▶ **TASK BRIEF**: Go to the line in the entries below that holds "intros H0 Hs. unfold Qmod." and repeat exactly from there through the line that holds "destruct (Qlt_le_dec x", inclusive.

▶ **DATA IN THIS EXERCISE**:
(** X16. Rerolling the ones: the loop reads only inside [all_rolls], leaves
    [half] dice that are all rolls of a die, and a die shows 1 afterwards
    only if both its first roll and its reroll were 1. *)
Theorem reroll_ones (half : nat) (all_rolls : list Z) :
  length all_rolls = (2 * half)%nat -> Forall is_roll all_rolls ->
  exists rerolled,
    reroll_loop (seq 0 half) all_rolls (py_slice all_rolls 0 half) half
      = Ok rerolled /\
    length rerolled = half /\
    Forall is_roll rerolled /\
    forall i, rerolled !! i = Some 1%Z ->
      all_rolls !! i = Some 1%Z /\ all_rolls !! (i + half)%nat = Some 1%Z.
Proof. exact (reroll_dice half all_rolls). Qed.

(** ** Particles in the box *)

Lemma Qfloor_unit (q : Q) : 0 <= q -> q < 1 -> Qfloor q = 0%Z.
Proof.
  intros H0 H1.
  assert (Hle := Qfloor_le q). assert (Hlt := Qlt_floor q).
  assert (A : (Qfloor q < 1)%Z)
    by (rewrite Zlt_Qlt; change (inject_Z 1) with 1; lra).
  assert (B : (0 < Qfloor q + 1)%Z)
    by (rewrite Zlt_Qlt; change (inject_Z 0) with 0; lra).
  lia.
Qed.

Lemma Qmod_small (x s : Q) : 0 <= x -> x < s -> Qmod x s == x.
Proof.
  intros H0 Hs. unfold Qmod.
  assert (Hpos : 0 < s) by lra.
  rewrite Qfloor_unit.
  - simpl. ring.
  - apply Qle_shift_div_l; lra.
  - apply Qlt_shift_div_r; lra.
Qed.

Lemma bounce_in_box (side_length x v : Q) :
  2 <= side_length ->
  let xv := bounce_high side_length (bounce_low (x, v)) in
  in_box side_length (fst xv) /\
  (snd xv == v \/ snd xv == - v) /\
  (in_box side_length x -> fst xv = x /\ snd xv = v).
Proof.
  intros Hs. unfold bounce_high, bounce_low, in_box. cbn [fst snd].
  destruct (Qlt_le_dec x (0 + 1)) as [Hlo|Hlo]; cbn [fst snd];
    destruct (Qlt_le_dec (side_length - 1) _) as [Hhi|Hhi]; cbn [fst snd];
    (split; [lra|split; [first [left; ring | right; ring | left; reflexivity]
                        | intros [? ?]; first [lra | split; reflexivity]]]).
Qed.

▶ **OUTPUT OF THE EXERCISE**:
  intros H0 Hs. unfold Qmod.
  assert (Hpos : 0 < s) by lra.
  rewrite Qfloor_unit.
  - simpl. ring.
  - apply Qle_shift_div_l; lra.
  - apply Qlt_shift_div_r; lra.
Qed.

Lemma bounce_in_box (side_length x v : Q) :
  2 <= side_length ->
  let xv := bounce_high side_length (bounce_low (x, v)) in
  in_box side_length (fst xv) /\
  (snd xv == v \/ snd xv == - v) /\
  (in_box side_length x -> fst xv = x /\ snd xv = v).
Proof.
  intros Hs. unfold bounce_high, bounce_low, in_box. cbn [fst snd].
  destruct (Qlt_le_dec x (0 + 1)) as [Hlo|Hlo]; cbn [fst snd];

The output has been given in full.